Russia isn’t exactly being coy about its first new fighter since the collapse of the Soviet Union. The plane is an announcement of Russia’s return to the forefront of arms manufacturing, and is being treated accordingly.
It’s not a bad looking plane, either, but this design is somewhat unexpected. The T50 is made by Sukhoi, makers of the highly respected Flanker. Sukhoi make tough airframes, and have a tendency to stick them on high performance aircraft. Flanker can turn literally on its wing root, not easy for a jet, nor recommended for peace of mind of other pilots within 20km.
So T50, which is nearly a wide delta design with some angle cutaway, is a bit out of the ordinary, because it's so un-stylized. The wing profile is one of the most fundamental jet fighter designs. This thing is built like a platform, lots of wing area, and a no-nonsense angled tail assembly which is obviously strictly engineer-inspired.

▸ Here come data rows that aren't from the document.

(* ===== verification/LimiterProps.v ===== *)
(** * Properties of the per-principal limits

    The rate limit admits no more than its number per window and says exactly when
    the window ends; a quota refusal is always backed by usage that was read; the
    caches do not change an answer; principals do not affect each other; and a burst
    of requests cannot pass a quota by more than what was already admitted. *)

From Stdlib Require Import ZArith Lia SpecFloat.
From stdpp Require Import base tactics option list numbers strings gmap sorting.
From S2P Require Import Prelude Float64 Calendar Limiter.
Local Open Scope Z_scope.

(** ** The rate window *)

Record call := mkCall {
  call_principal : Principal;
  call_cfg : LimitConfig;
  call_now : time
}.

Definition bucketOf (w : Z) (now : time) : Z := Z.quot (Unix now) w.

(** How many of [calls] the rate limit admits for [p] in bucket [b] of windows of [w]
    seconds, whoever else calls in between. *)
Fixpoint admittedIn (p : Principal) (w b : Z) (calls : list call) (l : PrincipalLimiter) : Z :=
  match calls with
  | [] => 0
  | c :: calls' =>
      let '(deny, _, l') := checkRate l (call_principal c) (call_cfg c) (call_now c) in
      (if bool_decide (call_principal c = p) && (bucketOf w (call_now c) =? b) && negb deny
       then 1 else 0) + admittedIn p w b calls' l'
  end.

(** [p] is limited to at most [N] requests per [w] seconds. *)
Definition limited (p : Principal) (N w : Z) (c : call) : Prop :=
  call_principal c = p ->
  lc_RateWindowSeconds (call_cfg c) = w /\ 0 < lc_RateRequests (call_cfg c) <= N.

(** What [p] has used of bucket [b]; a bucket before the current one is over. *)
Definition used (N b : Z) (st : option rateBucketState) : Z :=
  match st with
  | None => 0
  | Some st => if b =? rb_bucket st then rb_count st else if b <? rb_bucket st then N else 0
  end.

Lemma checkRate_other l q cfg now p :
  q <> p -> l_rateBuckets (checkRate l q cfg now).2 !! p = l_rateBuckets l !! p.
Proof.
  intros Hne. unfold checkRate. case_match; [done|].
  match goal with |- context [setBucket q ?st l] => generalize st end. intros st.
  case_match; simpl; rewrite ?lookup_insert_ne by done; done.
Qed.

T50 isn’t a fashion statement in design terms. T50 has a large number of hardpoints, so the concept imperatives are clear. It looks very much like “Make us a reliable plane” was the basic instruction. According to the hype, T50 is intended to carry a lot of hardware and avionics, and it makes sense that the design is tough rather than flashy. Given that the plane is also intended to be a multi role fighter, having somewhere to hang things is a major design consideration.
The Russians are making a point of comparing T50 to America’s F22 Raptor, the “nobody else is allowed to buy it” fighter which Congress in its wisdom recently shut down.

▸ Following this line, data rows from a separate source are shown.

Lemma sorted_sublist (l1 l2 : list nat) :
  l1 `sublist_of` l2 -> Sorted.StronglySorted lt l2 -> Sorted.StronglySorted lt l1.
Proof.
  induction 1 as [|x l1 l2 Hs IH|x l1 l2 Hs IH]; intros HS; [done|..];
    apply Sorted.StronglySorted_inv in HS as [HS HF]; [|by apply IH].
  constructor; [by apply IH|]. rewrite List.Forall_forall in *. intros y Hy. apply HF.
  apply list_elem_of_In. eapply elem_of_sublist; [|exact Hs]. by apply list_elem_of_In.
Qed.

Lemma sorted_snoc (l : list nat) x :
  Sorted.StronglySorted lt l -> (forall y, y ∈ l -> (y < x)%nat) -> Sorted.StronglySorted lt (l ++ [x]).
Proof.
  induction l as [|a l IH]; intros HS Hx; simpl; [repeat constructor|].
  apply Sorted.StronglySorted_inv in HS as [HS HF]. constructor.
  - apply IH; [done|]. intros y Hy. apply Hx. by right.
  - apply List.Forall_app. split; [done|]. repeat constructor. apply Hx. left.
Qed.

Lemma sorted_NoDup (l : list nat) : Sorted.StronglySorted lt l -> NoDup l.
Proof.
  induction 1 as [|a l HS IH HF]; constructor; [|done]. intros Hin%list_elem_of_In.
  rewrite List.Forall_forall in HF. specialize (HF _ Hin). lia.
Qed.

(** The calls and channels of others are untouched. *)
Lemma QInv_newWorld maxDepth : QInv (newWorld (Some (newAdmissionQueue maxDepth))).
Proof.
  split; simpl; try done.
  - intros q [= <-]. simpl. case_match; simpl; lia.
  - intros q [= <-]. constructor.
  - intros q x [= <-] Hx. by apply not_elem_of_nil in Hx.
Qed.

Lemma QInv_full c r w :
  c = qw_next w -> QInv w ->
  QInv (w <| qw_calls ::= insert c (Returned r) |> <| qw_next ::= S |>).
Proof.
  intros -> [ID IF IO IQ IP]. split; simpl; try done.
  - intros c p [[<- _]|[_ Hc]]%lookup_insert_Some; [lia|]. apply IO in Hc. lia.
  - intros q x Hq Hx. destruct (IQ _ _ Hq Hx) as [Hch Hph].
    assert (Hne : qw_next w <> aw_id x).
    { intros E. destruct Hph as [(t & Hc)|(t & Hc)]; apply IO in Hc; lia. }
    by rewrite lookup_insert_ne.
  - intros c t [[_ ?]|[_ Hc]]%lookup_insert_Some; [done|]. by eapply IP.
Qed.

Lemma QInv_startCall serverIDs timeout w : QInv w -> QInv (startCall serverIDs timeout w).
Proof.
  intros HI. unfold startCall. destruct (qw_queue w) as [q|] eqn:Hq; [|by apply QInv_full].
  unfold enqueue. destruct (Z.leb_spec (q_maxDepth q) (Z.of_nat (length (q_waiters q)))); [by apply QInv_full|].
  destruct HI as [ID IF IO IQ IP]. destruct (ID _ Hq) as [HD HL].
  assert (Hold : forall x, x ∈ q_waiters q -> (aw_id x < qw_next w)%nat).
  { intros x Hx. destruct (IQ _ _ Hq Hx) as [_ [(t & Hc)|(t & Hc)]]; by apply IO in Hc. }
  split; simpl.
  - intros q' [= <-]. simpl. rewrite length_app. simpl. lia.
  - intros q' [= <-]. simpl. rewrite fmap_app. apply sorted_snoc; [by apply IF|].
    intros y (x & -> & Hx)%list_elem_of_fmap. by apply Hold.
  - intros c p [[<- _]|[_ Hc]]%lookup_insert_Some; [lia|]. apply IO in Hc. lia.
  - intros q' x [= <-] Hx. simpl in Hx. apply elem_of_app in Hx as [Hx|[->|?%not_elem_of_nil]%elem_of_cons]; [| |done].
    + specialize (Hold _ Hx). rewrite !lookup_insert_ne by lia. by apply (IQ q).
    + rewrite !lookup_insert_eq. split; [done|]. left. by exists timeout.
  - intros c t [[<- _]|[Hne Hc]]%lookup_insert_Some.
    + right. eexists _, (mkAdmissionWaiter (qw_next w) (serverSet serverIDs)). split; [reflexivity|].
      simpl. split; [|done]. apply elem_of_app. right. left.
    + rewrite lookup_insert_ne by done. destruct (IP _ _ Hc) as [?|(q' & x & Hq' & Hx & Hid)]; [by left|right].
      rewrite Hq in Hq'. injection Hq' as <-. eexists _, x. split; [reflexivity|]. simpl.
      split; [|done]. apply elem_of_app. by left.
Qed.

(** Leaving the [select] keeps the place in the queue until the deferred [remove]. *)
Lemma QInv_leave c ready r w w' : leave c ready r w = Some w' -> QInv w -> QInv w'.
Proof.
  unfold leave. destruct (qw_calls w !! c) as [[t| |]|] eqn:Hc; try done. case_match; [|done].
  intros [= <-] [ID IF IO IQ IP]. split; simpl; try done.
  - intros c' p [[<- _]|[_ Hc']]%lookup_insert_Some; by eapply IO.
  - intros q x Hq Hx. destruct (IQ _ _ Hq Hx) as [Hch Hph]. split; [done|].
    destruct (decide (c = aw_id x)) as [->|Hne].
    + right. exists r. by rewrite lookup_insert_eq.
    + by rewrite lookup_insert_ne.
  - intros c' t' [[_ ?]|[_ Hc']]%lookup_insert_Some; [done|]. by eapply IP.
Qed.

Lemma QInv_consume c w r :
  map_get false (qw_chans w) c = true -> QInv w -> qw_calls w !! c = Some (Leaving r) ->
  QInv (w <| qw_chans ::= insert c false |>).
Proof.
  intros Hch [ID IF IO IQ IP] Hc. split; simpl; try done.
  - intros q x Hq Hx. destruct (IQ _ _ Hq Hx) as [Hx' Hph]. split; [|done].
    destruct (decide (c = aw_id x)) as [->|Hne]; [by rewrite lookup_insert_eq|by rewrite lookup_insert_ne].
  - intros c' t Hc'. rewrite lookup_insert_ne by congruence. by eapply IP.
Qed.

Lemma QInv_dequeue c r w :
  qw_calls w !! c = Some (Leaving r) -> QInv w ->
  QInv (w <| qw_queue ::= fmap (remove c) |> <| qw_calls ::= insert c (Returned r) |>).
Proof.
  intros Hc [ID IF IO IQ IP]. split; simpl.
  - intros q' (q & Hq & ->)%fmap_Some_1. simpl. destruct (ID _ Hq).
    pose proof (sublist_length _ _ (removeWaiter_sublist c (q_waiters q))). split; [done|lia].
  - intros q' (q & Hq & ->)%fmap_Some_1. simpl. eapply sorted_sublist; [|by apply IF].
    apply fmap_sublist, removeWaiter_sublist.
  - intros c' p [[<- _]|[_ Hc']]%lookup_insert_Some; by eapply IO.
  - intros q' x (q & Hq & ->)%fmap_Some_1 Hx. simpl in Hx.
    pose proof (removeWaiter_gone c _ x (sorted_NoDup _ (IF _ Hq)) Hx) as Hne.
    rewrite lookup_insert_ne by done. apply (IQ q); [done|].
    by eapply elem_of_sublist; [|apply removeWaiter_sublist].
  - intros c' t [[_ ?]|[Hne Hc']]%lookup_insert_Some; [done|].
    destruct (IP _ _ Hc') as [?|(q & x & Hq & Hx & Hid)]; [by left|right].
    exists (remove c q), x. rewrite Hq. split; [done|]. split; [|done]. simpl.
    apply removeWaiter_keeps; [done|]. congruence.
Qed.

Lemma QInv_release s w : QInv w -> QInv (release s w).
Proof.
  intros HI. unfold release. destruct (qw_queue w) as [q|] eqn:Hq; [|done]. case_match; [done|].
  unfold releaseQueue. pose proof (takeWatcher_spec s (q_waiters q)) as HT.
  destruct (takeWatcher s (q_waiters q)) as [[id|] l]; [|done].
  destruct HT as (before & x & after & Hl & -> & <- & _ & _). destruct HI as [ID IF IO IQ IP].
  pose proof (sorted_NoDup _ (IF _ Hq)) as HN. rewrite Hl, fmap_app, fmap_cons in HN.
  assert (Hsub : before ++ after `sublist_of` q_waiters q).
  { rewrite Hl. apply sublist_app; [done|]. by constructor. }
  assert (Hgone : forall y, y ∈ before ++ after -> aw_id y <> aw_id x).
  { intros y Hy E. apply NoDup_app in HN as (_ & HN1 & [HN2 _]%NoDup_cons).
    apply elem_of_app in Hy as [Hy|Hy].
    - apply (HN1 (aw_id y)); [by apply list_elem_of_fmap_2|]. rewrite E. left.
    - apply HN2. rewrite <- E. by apply list_elem_of_fmap_2. }
  split; simpl; try done.
  - intros q' [= <-]. simpl. destruct (ID _ Hq). pose proof (sublist_length _ _ Hsub). split; [done|lia].
  - intros q' [= <-]. simpl. eapply sorted_sublist; [apply fmap_sublist, Hsub|by apply IF].
  - intros q' y [= <-] Hy. simpl in Hy. specialize (Hgone _ Hy). rewrite lookup_insert_ne by done.
    apply (IQ q); [done|]. by eapply elem_of_sublist.
  - intros c t Hc. destruct (decide (c = aw_id x)) as [->|Hne]; [left; by rewrite lookup_insert_eq|].
    rewrite lookup_insert_ne by done. destruct (IP _ _ Hc) as [?|(q' & y & Hq' & Hy & Hid)]; [by left|right].
    rewrite Hq in Hq'. injection Hq' as <-. eexists _, y. split; [reflexivity|]. simpl. split; [|done].
    rewrite Hl in Hy. apply elem_of_app in Hy as [Hy|[->|Hy]%elem_of_cons]; [|done|];
      apply elem_of_app; [by left|by right].
Qed.

Lemma QInv_step w e w' : qstep w e = Some w' -> QInv w -> QInv w'.
Proof.
  destruct e as [ids t|c|c|c|c text|c|s]; simpl; intros E HI.
  - injection E as <-. by apply QInv_startCall.
  - destruct (map_get false (qw_chans w) c) eqn:Hch; [|done].
    apply fmap_Some_1 in E as (w1 & E & ->). pose proof (QInv_leave _ _ _ _ _ E HI) as HI1.
    unfold leave in E. destruct (qw_calls w !! c) as [[tm| |]|]; try done. injection E as <-.
    apply (QInv_consume c _ None); [done|done|]. simpl. apply lookup_insert_eq.
  - destruct (recheckOn w); [|done]. by eapply QInv_leave.
  - by eapply QInv_leave.
  - by eapply QInv_leave.
  - destruct (qw_calls w !! c) as [[| |]|] eqn:Hc; try done. injection E as <-. by apply QInv_dequeue.
  - injection E as <-. by apply QInv_release.
Qed.

Lemma QInv_exec w es w' : qexec w es = Some w' -> QInv w -> QInv w'.
Proof.
  unfold qexec. revert w. induction es as [|e es IH]; intros w E HI; [by injection E as <-|]. simpl in E.
  destruct (qstep w e) as [w1|] eqn:E1.
  - eapply IH; [exact E|]. by eapply QInv_step.
  - exfalso. clear -E. induction es as [|e' es IHe]; [done|auto].
Qed.

(** ** Releases *)

(** The waiters a release of [s] can wake, front first. *)
Definition watchers (s : string) (q : admissionQueue) : list nat :=
  aw_id <$> List.filter (watches s) (q_waiters q).

Definition without (ids : list nat) (l : list admissionWaiter) : list admissionWaiter :=
  List.filter (fun w => negb (existsb (Nat.eqb (aw_id w)) ids)) l.

Lemma without_nil l : without [] l = l.
Proof. unfold without. induction l as [|w l IH]; [done|]. simpl. by f_equal. Qed.

Lemma without_app ids l1 l2 : without ids (l1 ++ l2) = without ids l1 ++ without ids l2.
Proof. unfold without. apply List.filter_app. Qed.

Lemma without_cons id ids l :
  Forall (fun w => aw_id w <> id) l -> without (id :: ids) l = without ids l.
Proof.
  intros HF. unfold without. apply List.filter_ext_in. intros w Hw%list_elem_of_In.
  rewrite Forall_forall in HF. simpl. by rewrite (proj2 (Nat.eqb_neq _ _) (HF _ Hw)).
Qed.

Lemma filter_none {A} (p : A -> bool) l : Forall (fun x => p x = false) l -> List.filter p l = [].
Proof. induction 1 as [|x l Hx _ IH]; [done|]. simpl. by rewrite Hx. Qed.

T50 is touted as a lightweight, long range, supersonic fighter (Mach 2) which pretty much sums up Russia’s basic tactical and logistic needs for a modern fighter. The comparison to Raptor, however, means comparison to a plane which is intended to provide air superiority in a very unambiguous way. The T50 is also said to be able to use short 1000 foot runways, an obvious indicator of deployment capabilities in combat.

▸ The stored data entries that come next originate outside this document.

(** ** Requests *)

Record Request := mkRequest {
  req_Model : string;
  req_APIFlavor : string;
  req_RequiredCapabilities : list string;
  req_Messages : list string;             (* the text of each message *)
  req_MaxTokens : Z;
  req_LiveSession : bool;
  req_ExcludeInstanceKeys : list string;
  req_PreferredInstanceKey : string;
  req_AdmissionStart : time;
  req_NoPark : bool;
  req_CheckOnly : bool;
  req_RequiredVoice : string;
  req_RealtimeRequired : bool;
  req_SessionID : string;
  req_ClientSessionID : string;
  req_ServerOverrideID : string;
  req_ServerOverrideForceUnreachable : bool
}.

Definition APIFlavorOpenAI : string := "openai".
Definition APIFlavorAnthropic : string := "anthropic".
Definition APIFlavorOpenAIImages : string := "openai_images".
Definition APIFlavorOpenAIAudio : string := "openai_audio".

Definition NormalizeAPIFlavor `{Unicode} (apiFlavor : string) : string :=
  let normalized := strings_ToLower (strings_TrimSpace apiFlavor) in
  if String.prefix APIFlavorOpenAIImages normalized then APIFlavorOpenAIImages
  else if String.prefix APIFlavorOpenAIAudio normalized then APIFlavorOpenAIAudio
  else if String.prefix "openai" normalized then APIFlavorOpenAI
  else if String.prefix "anthropic" normalized then APIFlavorAnthropic
  else normalized.

Definition slices_Contains (l : list string) (x : string) : bool := bool_decide (x ∈ l).

Definition audioRequest (req : Request) : bool :=
  slices_Contains (req_RequiredCapabilities req) CapabilitySpeech
  || slices_Contains (req_RequiredCapabilities req) CapabilityTranscription.

Definition needsFreeLiveSlot (req : Request) : bool :=
  req_LiveSession req || slices_Contains (req_RequiredCapabilities req) CapabilityTranscription.

Definition neverParks (req : Request) : bool := req_NoPark req || req_CheckOnly req.

Definition admissionStart (req : Request) (now : time) : time :=
  if time_IsZero (req_AdmissionStart req) || (now <? req_AdmissionStart req) then now
  else req_AdmissionStart req.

The plane is built of composite materials, and the Stealth aspect is based on creating a low acquisition profile, an alternative to the F117’s dramatic angles and lines. The economics of this in manufacturing and assembly are interesting, because it means the demand for specialist assembly capabilities is obviated.
India, which is a partner in the T50’s development, is expected to provide manufacturing for its two seat version of the plane. The Indians are hoping to acquire 250 of these aircraft, and Indian Air Force commentators have been reasonably enthusiastic. The Indian T50 is expected to be operational in 2017.
The big fuss, however, is about the “fifth generation” fighter capabilities. T50 is also being referred to as being a fifth generation fighter in the same sense as America’s laboriously developing and expensive Lightning II, aka Joint Strike Fighter, (JSF). It’s not yet proven, in any sense, that T50 is an actual equivalent of JSF, but the Russians are making a point of emphasizing the generational element.
Realistically, a basic model like T50 could survive a lot of upgrades without any particular need for redesign, so if it's not an equivalent now, it could become one, and carry whatever it needs to match combat systems.
The current stage of development is more likely to be good marketing than actual technology because the high loaded technically ultra-everything JSF is taking its own sweet time getting operational. If T50 is seen as the generic equivalent, or cheaper option, Russia can pick up quite a lot of business with this approach. They might be able to deliver operational planes while JSF is still teething.
T50 isn’t a design freak show, which should be a lesson to aircraft designers around the world. “It works, it flies, it does the job” is the obvious message, and it sends the message very effectively. Don’t be surprised if this unpretentious little plane becomes the aerial equivalent of an AK47.